ROANOKE TIMES

                         Roanoke Times
                 Copyright (c) 1995, Landmark Communications, Inc.

DATE: MONDAY, October 30, 1995                   TAG: 9510300029
SECTION: EDITORIAL                    PAGE: A-6   EDITION: METRO 
SOURCE: 
DATELINE:                                 LENGTH: Medium


MAKE THE BUDGET LESS REPULSIVE

BOTH HOUSES of Congress last week passed far-reaching budget plans that would hurt the country. Progressive and caring policy-makers need to try to assure that, after a reconciliation bill has emerged and been rightly vetoed by the president, negotiations between the White House and Congress produce a better plan.

One definition of such a plan: It won't single out for hurt the most vulnerable members of society.

As it is, to help pay for huge tax cuts largely benefiting higher-income families, the GOP proposal that passed the House, for instance, would cut Medicare spending by $270 billion over seven years and Medicaid by $182 billion. It would slash housing aid, nutrition programs, job training, funds for schools serving poor children, heating assistance, student loans, legal services.

It is Robin Hood in reverse. Notwithstanding the credit they deserve for addressing out-of-control Medicare spending and pushing the country toward deficit reduction, the Republicans' budget plan is repulsively unfair.

Fortunately, there's a practical model for a better plan - not in President Clinton's mushy wavering, but in compromise legislation crafted by a group of conservative House Democrats who call themselves the Coalition.

Like the radical GOP proposal, theirs would balance the budget in seven years and require huge cuts in federal spending. Though marred by a variety of flaws, it is a tough and credible alternative: It approximates a plan that a congressional majority and the president might endorse, and it features numerous improvements over the GOP House and Senate measures.

For one thing, it would do away with the imprudent and inequitable $245 billion tax cut skewed toward the wealthy. It also would take half a percentage point off the automatic cost-of-living increases for Social Security and other programs, including the income-tax code - a justifiable move considering that the consumer price index apparently exaggerates actual inflation by a percentage point or two.

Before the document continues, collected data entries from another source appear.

(* ===== verification/Texts.v ===== *)
(** * Text formats of the Standard Library the runtime relies on

    Fixed-width numbers, [datetime.isoformat] and [fromisoformat], the text
    of a [UUID] and base64, each printer with its reader and the round trip
    between them. *)

From stdpp Require Import base option list strings numbers.
From Stdlib Require Import ZArith Lia Ascii.
From S2P Require Import Prelude PyFloat Value Calendar.

(** [lia] reasons about division and modulo by constants in this file. *)
#[local] Ltac Zify.zify_post_hook ::= Z.to_euclidean_division_equations.

(** ** Fixed-width positional numbers *)

Section Digits.
Context (base : Z) (chr : Z → ascii) (val : ascii → option Z).

Fixpoint digits (width : nat) (n : Z) : list ascii :=
  match width with
  | O => []
  | S w => digits w (n / base)%Z ++ [chr (n mod base)%Z]
  end.

Fixpoint undigits (acc : Z) (l : list ascii) : option Z :=
  match l with
  | [] => Some acc
  | c :: l => d ← val c; undigits (acc * base + d)%Z l
  end.

Lemma digits_length w n : length (digits w n) = w.
Proof. revert n. induction w as [|w IH]; intros n; simpl; [done|]. rewrite length_app, IH. simpl. lia. Qed.

Lemma undigits_app acc l1 l2 :
  undigits acc (l1 ++ l2) = undigits acc l1 ≫= λ a, undigits a l2.
Proof.
  revert acc. induction l1 as [|c l1 IH]; intros acc; simpl; [done|].
  destruct (val c); simpl; [apply IH | done].
Qed.

Hypothesis base_pos : (1 < base)%Z.
Hypothesis val_chr : ∀ d, (0 ≤ d < base)%Z → val (chr d) = Some d.

Lemma undigits_digits w n acc :
  undigits acc (digits w n) = Some (acc * base ^ Z.of_nat w + n mod base ^ Z.of_nat w)%Z.
Proof using base_pos val_chr.
  revert n acc. induction w as [|w IH]; intros n acc; simpl.
  - f_equal. rewrite Z.mod_1_r. lia.
  - rewrite undigits_app, IH. simpl.
    rewrite val_chr by (apply Z.mod_pos_bound; lia). simpl. f_equal.
    replace (Z.of_nat (S w)) with (Z.succ (Z.of_nat w)) by lia.
    rewrite Z.pow_succ_r by lia. rewrite Z.rem_mul_r by lia. lia.
Qed.
End Digits.

Lemma undigits_digits_fits base chr val w n :
  (1 < base)%Z → (∀ d, (0 ≤ d < base)%Z → val (chr d) = Some d) →
  (0 ≤ n < base ^ Z.of_nat w)%Z →
  undigits base val 0 (digits base chr w n) = Some n.
Proof.
  intros Hb Hv Hn. rewrite (undigits_digits base chr val Hb Hv).
  rewrite Z.mod_small by done. done.
Qed.

Lemma digits_pad_digits w n : digits_pad w n = digits 10 digit_of w n.
Proof. revert n. induction w as [|w IH]; intros n; simpl; [done|]. by rewrite IH. Qed.

(** A check of all values of a small range by computation. *)
Lemma forall_range (P : Z → Prop) `{∀ z, Decision (P z)} (n : nat) :
  forallb (λ k, bool_decide (P (Z.of_nat k))) (seq 0 n) = true →
  ∀ z, (0 ≤ z < Z.of_nat n)%Z → P z.
Proof.
  intros Hall z Hz. rewrite forallb_forall in Hall.
  specialize (Hall (Z.to_nat z)). rewrite Z2Nat.id in Hall by lia.
  eapply bool_decide_eq_true_1, Hall. apply in_seq. lia.
Qed.

Lemma digit_val_of d : (0 ≤ d < 10)%Z → digit_val (digit_of d) = Some d.
Proof. apply (forall_range (λ d, digit_val (digit_of d) = Some d) 10). vm_compute. done. Qed.

(** ** Readers *)

(** Exactly [k] decimal digits. *)
Definition read_dec (k : nat) (l : list ascii) : option (Z * list ascii) :=
  if (k <=? length l)%nat
  then v ← undigits 10 digit_val 0 (take k l); Some (v, drop k l)
  else None.

(** One given character. *)
Definition expect (c : ascii) (l : list ascii) : option (list ascii) :=
  match l with
  | c' :: l => if Ascii.eqb c' c then Some l else None
  | [] => None
  end.

Lemma expect_hit c l : expect c (c :: l) = Some l.
Proof. simpl. by rewrite Ascii.eqb_refl. Qed.

Lemma read_dec_pad k n l :
  (0 ≤ n < 10 ^ Z.of_nat k)%Z → read_dec k (digits_pad k n ++ l) = Some (n, l).
Proof.
  intros Hn. unfold read_dec. rewrite digits_pad_digits.
  pose proof (digits_length 10 digit_of k n) as Hl.
  rewrite length_app, Hl.
  rewrite (proj2 (Nat.leb_le _ _)) by lia.
  rewrite take_app_length' by done. rewrite drop_app_length' by done.
  rewrite (undigits_digits_fits 10 digit_of digit_val) by (done || apply digit_val_of || lia).
  done.
Qed.

#[export] Hint Rewrite expect_hit : onestep.

Lemma str_to_list_app s t : str_to_list (s +:+ t) = str_to_list s ++ str_to_list t.
Proof. induction s as [|c s IH]; simpl; [done|]. by rewrite <- IH. Qed.

Lemma str_to_list_pad k n : str_to_list (pad_dec k n) = digits_pad k n.
Proof. apply str_to_of_list. Qed.

(** ** Dates *)

(** The parts of [civil_from_days]: the year of the era is below 400 and
    the day of the year recomposes the day of the era. *)
Lemma civil_parts doe c r q s y doy :
  (0 ≤ doe < 146097 → c = Z.min (doe / 36524) 3 → r = doe - 36524 * c →
   q = r / 1461 → s = r - 1461 * q → y = Z.min (s / 365) 3 → doy = s - 365 * y →
   0 ≤ c ≤ 3 ∧ 0 ≤ q ≤ 24 ∧ 0 ≤ y ≤ 3 ∧ 0 ≤ doy ≤ 365)%Z.
Proof.
  intros Hd Hc Hr Hq Hs Hy Hdoy.
  assert (0 ≤ c ≤ 3 ∧ 0 ≤ r ≤ 36524)%Z as [? Hr'] by (clear - Hd Hc Hr; lia).
  assert (0 ≤ q ≤ 24 ∧ 0 ≤ s ≤ 1460)%Z as [? Hs'] by (clear - Hq Hs Hr'; lia).
  assert (0 ≤ y ≤ 3 ∧ 0 ≤ doy ≤ 365)%Z by (clear - Hy Hdoy Hs'; lia). tauto.
Qed.

Lemma month_parts doy :
  (0 ≤ doy ≤ 365 → 0 ≤ (5 * doy + 2) / 153 ≤ 11 ∧
   1 ≤ doy - (153 * ((5 * doy + 2) / 153) + 2) / 5 + 1 ≤ 31)%Z.
Proof. lia. Qed.

Lemma days_from_civil_inv d :
  let '(y, m, dd) := civil_from_days d in
  days_from_civil y m dd = d ∧ (1 ≤ m ≤ 12)%Z ∧ (1 ≤ dd ≤ 31)%Z.
Proof.
  unfold civil_from_days.
  set (z := (d + 719468)%Z).
  pose proof (Z.mod_pos_bound z 146097 eq_refl) as Hdoe.
  pose proof (Z.div_mod z 146097 ltac:(done)) as Hz.
  set (doe := (z mod 146097)%Z) in *. set (era := (z / 146097)%Z) in *.
  set (c := Z.min (doe / 36524) 3). set (r := (doe - 36524 * c)%Z).
  set (q := (r / 1461)%Z). set (s := (r - 1461 * q)%Z).
  set (y := Z.min (s / 365) 3). set (doy := (s - 365 * y)%Z).
  destruct (civil_parts doe c r q s y doy) as (Hc & Hq & Hy & Hdoy); [done..|].
  destruct (month_parts doy Hdoy) as [Hmp Hday].
  assert (doe = 36524 * c + 1461 * q + 365 * y + doy)%Z as Hde by (unfold doy, s, r; lia).
  set (mp := ((5 * doy + 2) / 153)%Z) in *. clearbody doe era c q y doy mp. clear r s.
  unfold days_from_civil.
  destruct (mp <? 10)%Z eqn:Em; zbool; (split; [|split; lia]).
  - rewrite (proj2 (Z.leb_gt (mp + 3) 2)) by lia.
    replace ((100 * c + 4 * q + y + era * 400 + 0) / 400)%Z with era by lia. lia.
  - rewrite (proj2 (Z.leb_le (mp - 9) 2)) by lia.
    replace ((100 * c + 4 * q + y + era * 400 + 1 - 1) / 400)%Z with era by lia. lia.
Qed.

These changes would permit smaller spending cuts while still balancing the budget. Medicare, for example, would be cut by $100 billion less over seven years in the Coalition proposal, in part by means-testing premiums to protect the poor. The earned-income tax credit, which benefits the working poor, would be preserved - in contrast with the GOP plan, which would impose a tax increase on the working poor. Student loans would be protected, too.

Not exactly the promised land. An ideal budget plan would reform entitlement spending - for example, with means testing, a higher retirement age, health-insurance reform and cost-containment. It would cut subsidies to corporations and the wealthy, phase out farm supports and cap the mortgage-interest deduction.

An ideal budget would continue to cut federal bureaucracy and eliminate unneeded programs. It would impose greater discipline on Pentagon spending. It would raise taxation of tobacco and gasoline more in line with their costs to society. It would move toward tax policies that promote savings and investment rather than consumption.

It also would shift more government spending from consumption categories into investment in the foundations of future prosperity - such as scientific research, preventive health care, infrastructure, child care, education.

Americans may not see an ideal budget anytime soon. President Clinton has yet to submit one. Surely, though, we can do better than what the House and Senate have cooked up.